La loi informatique et Libertés ouvre un droit de contrôle par la Commission nationale de l’informatique et des libertés (CNIL) sur la vidéosurveillance des salariés par leur employeur.

La CNIL a rappelé dans une fiche pratique très précise, les bonnes et mauvaise pratiques liées à l’utilisation de ladite vidéosurveillance.

Elle peut mettre en demeure l’entreprise de régulariser la situation et même la condamner à une amende pécuniaire.

Elle vient de le faire récemment.

Elle vient de prononcer une « sanction pécuniaire » de 5.000 euros à l’encontre d’une société dont les salariés étaient filmés de manière continue dans des zones qui leurs étaient réservées comme l’accès aux vestiaires et les locaux affectés au repos.

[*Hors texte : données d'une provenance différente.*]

(** C7: in a run of [createBackup], [push] is called only after
    [canPush] answered true; and where [canPush] answered false there is no
    pull and no push, "No changes to push" is shown, and the run ends
    normally in state [idle]. *)
Theorem backup_pushes_only_when_ahead f m h p r p' evs :
  createBackup E f m h p = (r, p', evs) ->
  (forall c, In (EvPush c) evs -> In (EvCanPush (Resolved true)) evs)
  /\ (In (EvCanPush (Resolved false)) evs ->
      never_pulls evs /\ never_pushes evs
      /\ message_shown no_push_message evs
      /\ r = Resolved tt /\ state p' = Some idle).
Proof.
  intros Hrun. split.
  - intros c Hin.
    destruct (backup_commit_phase _ _ _ _ _ _ _ _ Hrun Hin eq_refl)
      as (pre & p1 & h1 & ev2 & -> & Hpre & _ & Hphase & Hin2).
    apply in_or_app. right.
    now apply (proj1 (commit_push_only_when_ahead _ _ _ _ _ _ Hphase) c).
  - intros Hin.
    destruct (backup_commit_phase _ _ _ _ _ _ _ _ Hrun Hin eq_refl)
      as (pre & p1 & h1 & ev2 & -> & Hpre & _ & Hphase & Hin2).
    destruct (proj2 (commit_push_only_when_ahead _ _ _ _ _ _ Hphase) Hin2)
      as (Hpull & Hpush & Hm & Hr).
    split; [now apply never_pulls_app|].
    split; [now apply never_pushes_app|].
    split; [now apply message_shown_app|exact Hr].
Qed.

(** *** An automatic backup that finds conflicts *)


(** Whatever the vault holds, the bullet drawn up for a path is the
    link of the file found there or names the path itself. *)
Lemma conflict_bullet_cases h e :
  conflict_bullet E h e = "- Not a file: " +:+ e
  \/ exists link, conflict_bullet E h e = "- [[" +:+ link +:+ "]]".
Proof.
  unfold conflict_bullet.
  destruct (env_getAbstractFileByPath E h e) as [[f|f]|]; eauto.
Qed.

Lemma conflict_lines_length h paths :
  length (conflict_lines E h paths) = (2 + length paths)%nat.
Proof. unfold conflict_lines. cbn. now rewrite length_map. Qed.

(** *** A manual backup *)



End Backup.

(** ** Concrete runs *)

Section Runs.

Import Samples.

Ltac in_list := cbv; repeat first [ left; reflexivity | right ].

(** The first scenario of the specification: one changed file, no
    conflict, upstream set, commits to push, the pull brings nothing. *)
Example clean_backup_scenario :
  createBackup env_clean true None [] plugin_ready
  = (Resolved tt, plugin_ready,
     [ EvStatus ConflictCheck (Resolved one_changed);
       EvStatus ChangedQuery (Resolved one_changed);
       EvCommitAll None (Resolved 1);
       EvStatusBarMessage "committed 1 files" 4000;
       EvNotice "Committed 1 files";
       EvConsoleLog "git obsidian message: Committed 1 files";
       EvBranchInfo (Resolved {| current := "master"; remote := Some "origin/master" |});
       EvCanPush (Resolved true);
       EvPull (Resolved 0);
       EvStatus PrePushCheck (Resolved one_changed);
       EvPush (Resolved 1);
       EvStatusBarMessage "pushed 1 files to remote" 4000;
       EvNotice "Pushed 1 files to remote";
       EvConsoleLog "git obsidian message: Pushed 1 files to remote";
       EvStatusBarDisplay idle ]).
Proof. vm_compute. reflexivity. Qed.

(** The second: an automatic backup over two conflicted files writes a
    report with two bullets. *)
Example conflict_report_scenario :
  In (EvAdapterWrite conflictOutputFile
        (join nl [ "# Conflict files";
                   "Please resolve them and commit per command (This file will be deleted before the commit).";
                   "- Not a file: b.md";
                   "- Not a file: c.md" ])
        (Resolved tt))
     (events_of run_auto_conflicts).
Proof. in_list. Qed.

(** A repository that answers "wrong-settings": the plugin ends ready. *)
Lemma init_wrong_settings_run :
  In (EvCheckRequirements (Resolved "wrong-settings")) (events_of run_init_wrong_settings)
  /\ gitReady (plugin_of run_init_wrong_settings) = true
  /\ state (plugin_of run_init_wrong_settings) = Some idle.
Proof.
  assert (Hin : In (EvCheckRequirements (Resolved "wrong-settings"))
                   (events_of run_init_wrong_settings)) by in_list.
  destruct (init_wrong_settings_falls_through env_wrong_settings [] plugin0 _ _ _
              (run_parts run_init_wrong_settings) Hin) as (_ & _ & Hready & Hstate & _).
  split; [exact Hin|]. split; assumption.
Defined.

(** C1, as stated, fails on "wrong-settings": the run of [init] shows the
    error and leaves the plugin ready and idle. *)
Lemma init_wrong_settings_leaves_ready :
  run_init_wrong_settings
  = (Resolved tt,
     set_state idle (set_gitReady true (set_gitManager SimpleGit plugin0)),
     [ EvNewBackend SimpleGit;
       EvCheckRequirements (Resolved "wrong-settings");
       EvNotice "Not all of the required standalone mode settings are set";
       EvConsoleLog
         "git obsidian error: Not all of the required standalone mode settings are set";
       EvStatusBarMessage "not all of the required standalone mode settings are set" 0;
       EvStatusBarDisplay idle ]).
Proof. reflexivity. Qed.

(** A driver that answers "no-network". *)
Lemma init_odd_result_run :
  In (EvCheckRequirements (Resolved "no-network")) (events_of run_init_odd_result)
  /\ gitReady (plugin_of run_init_odd_result) = false
  /\ state (plugin_of run_init_odd_result) = None
  /\ Forall (fun e => visible_or_arming e = false) (events_of run_init_odd_result).
Proof.
  assert (Hin : In (EvCheckRequirements (Resolved "no-network"))
                   (events_of run_init_odd_result)) by in_list.
  destruct (init_undocumented_result env_odd_result [] plugin0 _ _ _ "no-network"
              (run_parts run_init_odd_result) Hin)
    as (_ & Hready & Hstate & _ & _ & _ & _ & Hquiet);
    try discriminate.
  split; [exact Hin|]. split; [exact Hready|]. split; [exact Hstate|exact Hquiet].
Defined.

(** A pull that updates three files. *)
Lemma pull_three_files_run :
  In (EvPull (Resolved 3)) (events_of run_pull_three)
  /\ 0 < 3
  /\ message_shown (pulled_message 3) (events_of run_pull_three)
  /\ ~ message_shown up_to_date_message (events_of run_pull_three).
Proof.
  assert (Hin : In (EvPull (Resolved 3)) (events_of run_pull_three)) by in_list.
  destruct (pull_message_by_count env_pulled [] plugin_ready _ _ _ 3
              (run_parts run_pull_three) Hin) as [_ Hpos].
  destruct (Hpos eq_refl) as (Hshown & Hnot & _).
  split; [exact Hin|]. split; [reflexivity|]. split; assumption.
Defined.


(** A backup with nothing changed and no upstream. *)
Lemma backup_nothing_changed_run :
  In (EvStatus ChangedQuery (Resolved nothing_changed)) (events_of run_no_upstream)
  /\ changed nothing_changed = []
  /\ never_commits (events_of run_no_upstream)
  /\ message_shown no_changes_message (events_of run_no_upstream)
  /\ exists info, In (EvBranchInfo info) (events_of run_no_upstream).
Proof.
  assert (Hin : In (EvStatus ChangedQuery (Resolved nothing_changed))
                   (events_of run_no_upstream)) by in_list.
  destruct (backup_no_changes_skips_commit env_no_upstream true None [] plugin0 _ _ _ _
              (run_parts run_no_upstream) Hin eq_refl) as (Hc & Hm & Hb).
  split; [exact Hin|]. split; [reflexivity|].
  split; [exact Hc|]. split; [exact Hm|exact (Hb eq_refl)].
Defined.

Lemma backup_no_upstream_run :
  In (EvBranchInfo (Resolved {| current := "master"; remote := None |}))
     (events_of run_no_upstream)
  /\ error_shown no_upstream_error (events_of run_no_upstream)
  /\ never_pushes (events_of run_no_upstream)
  /\ state (plugin_of run_no_upstream) = Some idle.
Proof.
  assert (Hin : In (EvBranchInfo (Resolved {| current := "master"; remote := None |}))
                   (events_of run_no_upstream)) by in_list.
  destruct (backup_no_upstream_stops env_no_upstream true None [] plugin0 _ _ _ _
              (run_parts run_no_upstream) Hin eq_refl) as (He & Hp & _ & Hstate).
  split; [exact Hin|]. split; [exact He|]. split; assumption.
Defined.

(** A backup with nothing to push. *)
Lemma backup_not_ahead_run :
  In (EvCanPush (Resolved false)) (events_of run_not_ahead)
  /\ never_pulls (events_of run_not_ahead) /\ never_pushes (events_of run_not_ahead)
  /\ message_shown no_push_message (events_of run_not_ahead).
Proof.
  assert (Hin : In (EvCanPush (Resolved false)) (events_of run_not_ahead)) by in_list.
  destruct (backup_pushes_only_when_ahead env_not_ahead false None [] plugin0 _ _ _
              (run_parts run_not_ahead)) as [_ Hno].
  destruct (Hno Hin) as (Hpull & Hpush & Hm & _).
  split; [exact Hin|]. split; [exact Hpull|]. split; assumption.
Defined.

End Runs.

(** ** More on running a workflow *)

Section Display.

Variable P : Event -> Prop.

Lemma setState_events_Forall s p :
  (isMobile p = false -> P (EvStatusBarDisplay s)) ->
  Forall P (setState_events s p).
Proof.
  unfold setState_events. destruct (isMobile p); cbn; intros H; repeat constructor; auto.
Qed.

Lemma displayMessage_events_Forall p m t :
  (isMobile p = false -> P (EvStatusBarMessage (toLowerCase m) t)) ->
  (disablePopups (settings p) = false -> P (EvNotice m)) ->
  P (EvConsoleLog ("git obsidian message: " +:+ m)) ->
  Forall P (displayMessage_events p m t).
Proof.
  unfold displayMessage_events.
  destruct (isMobile p), (disablePopups (settings p)); cbn; intros H1 H2 H3;
    repeat constructor; auto.
Qed.

Lemma displayError_events_Forall p m t :
  (isMobile p = false -> P (EvStatusBarMessage (toLowerCase m) t)) ->
  P (EvNotice m) ->
  P (EvConsoleLog ("git obsidian error: " +:+ m)) ->
  Forall P (displayError_events p m t).
Proof.
  unfold displayError_events. destruct (isMobile p); cbn; intros H1 H2 H3;
    repeat constructor; auto.
Qed.

End Display.

(** Reduce a statement about every event of a run to one about each
    event, with what is known of the flags when it is shown. *)
Ltac forall_events :=
  repeat lazymatch goal with
         | |- Forall _ [] => apply Forall_nil
         | |- Forall _ (_ :: _) => apply List.Forall_cons
         | |- Forall _ (_ ++ _) => apply List.Forall_app; split
         | |- Forall _ (setState_events _ _) => apply setState_events_Forall; intros ?
         | |- Forall _ (displayMessage_events _ _ _) =>
             apply displayMessage_events_Forall; [intros ? | intros ? | ]
         | |- Forall _ (displayError_events _ _ _) =>
             apply displayError_events_Forall; [intros ? | | ]
         end.

(** Write a list of events as what came first followed by its last one. *)
Ltac split_last :=
  repeat lazymatch goal with
         | |- [_] = _ => fail
         | |- _ :: _ = _ => apply cons_app_eq
         | |- _ ++ _ = _ => apply chunk_app_eq
         end;
  exact (eq_refl : _ = [] ++ _).

Section Gateway.

Variable E : Env.

(** The run of [when_ready body], case by case. *)
Lemma when_ready_cases body h p r p' evs :
  when_ready E body h p = (r, p', evs) ->
  (gitReady p = true /\ body h p = (r, p', evs))
  \/ (gitReady p = false
      /\ exists r1 p1 ev1,
           init E h p = (r1, p1, ev1)
           /\ ((exists err, r1 = Rejected err /\ r = Rejected err /\ p' = p1 /\ evs = ev1)
               \/ (r1 = Resolved tt /\ gitReady p1 = false
                   /\ r = Resolved tt /\ p' = p1 /\ evs = ev1)
               \/ (r1 = Resolved tt /\ gitReady p1 = true
                   /\ exists ev2, body (h ++ ev1) p1 = (r, p', ev2) /\ evs = ev1 ++ ev2))).
Proof.
  unfold when_ready, bind, get, when, ret. cbn -[init].
  destruct (gitReady p) eqn:Hready; cbn -[init].
  - rewrite Hready. cbn. rewrite !app_nil_r.
    destruct (body h p) as [[r2 p2] ev2] eqn:Hbody. intros [= <- <- <-].
    left. now split.
  - rewrite !app_nil_r. intros Hrun. right. split; [reflexivity|].
    destruct (init E h p) as [[[[]|e] p1] ev1] eqn:Hinit; cbn in Hrun.
    + exists (Resolved tt), p1, ev1. split; [reflexivity|].
      destruct (gitReady p1) eqn:Hready1; cbn in Hrun.
      * rewrite !app_nil_r in Hrun.
        destruct (body (h ++ ev1) p1) as [[r2 p2] ev2] eqn:Hbody.
        injection Hrun as <- <- <-. right. right.
        repeat split. exists ev2. now split.
      * rewrite ?app_nil_r in Hrun. injection Hrun as <- <- <-. right. left.
        now repeat split.
    + rewrite ?app_nil_r in Hrun. injection Hrun as <- <- <-.
      exists (Rejected e), p1, ev1.
      split; [reflexivity|]. left. exists e. now repeat split.
Qed.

Cette décision du 17 juillet 2014 a été publiée par la CNIL sur son site internet pour être connue du grand publique.

Cette décision 2014-3067 intervient après le constat par la CNIL de plusieurs  manquements de l’employeur et une mise en demeure à l’encontre de l’employeur fautif  le 12 juillet 2013.

Malgré celle-ci, de nouveaux contrôles effectués sur place ont révélé que la société continuait à filmer de manière continue l’accès aux vestiaires, aux sanitaires et aux locaux de repos des salariés, alors qu’aucune justification particulière ne pouvait légitimer une telle atteinte à la vie privée des salariés concernés.

Notons également que la CNIL a également considéré que l’information des salariés relative à ces dispositifs de vidéosurveillance était incomplète et que les mesures de sécurité permettant de garantir la confidentialité des données issues des traitements mis en place étaient insuffisantes.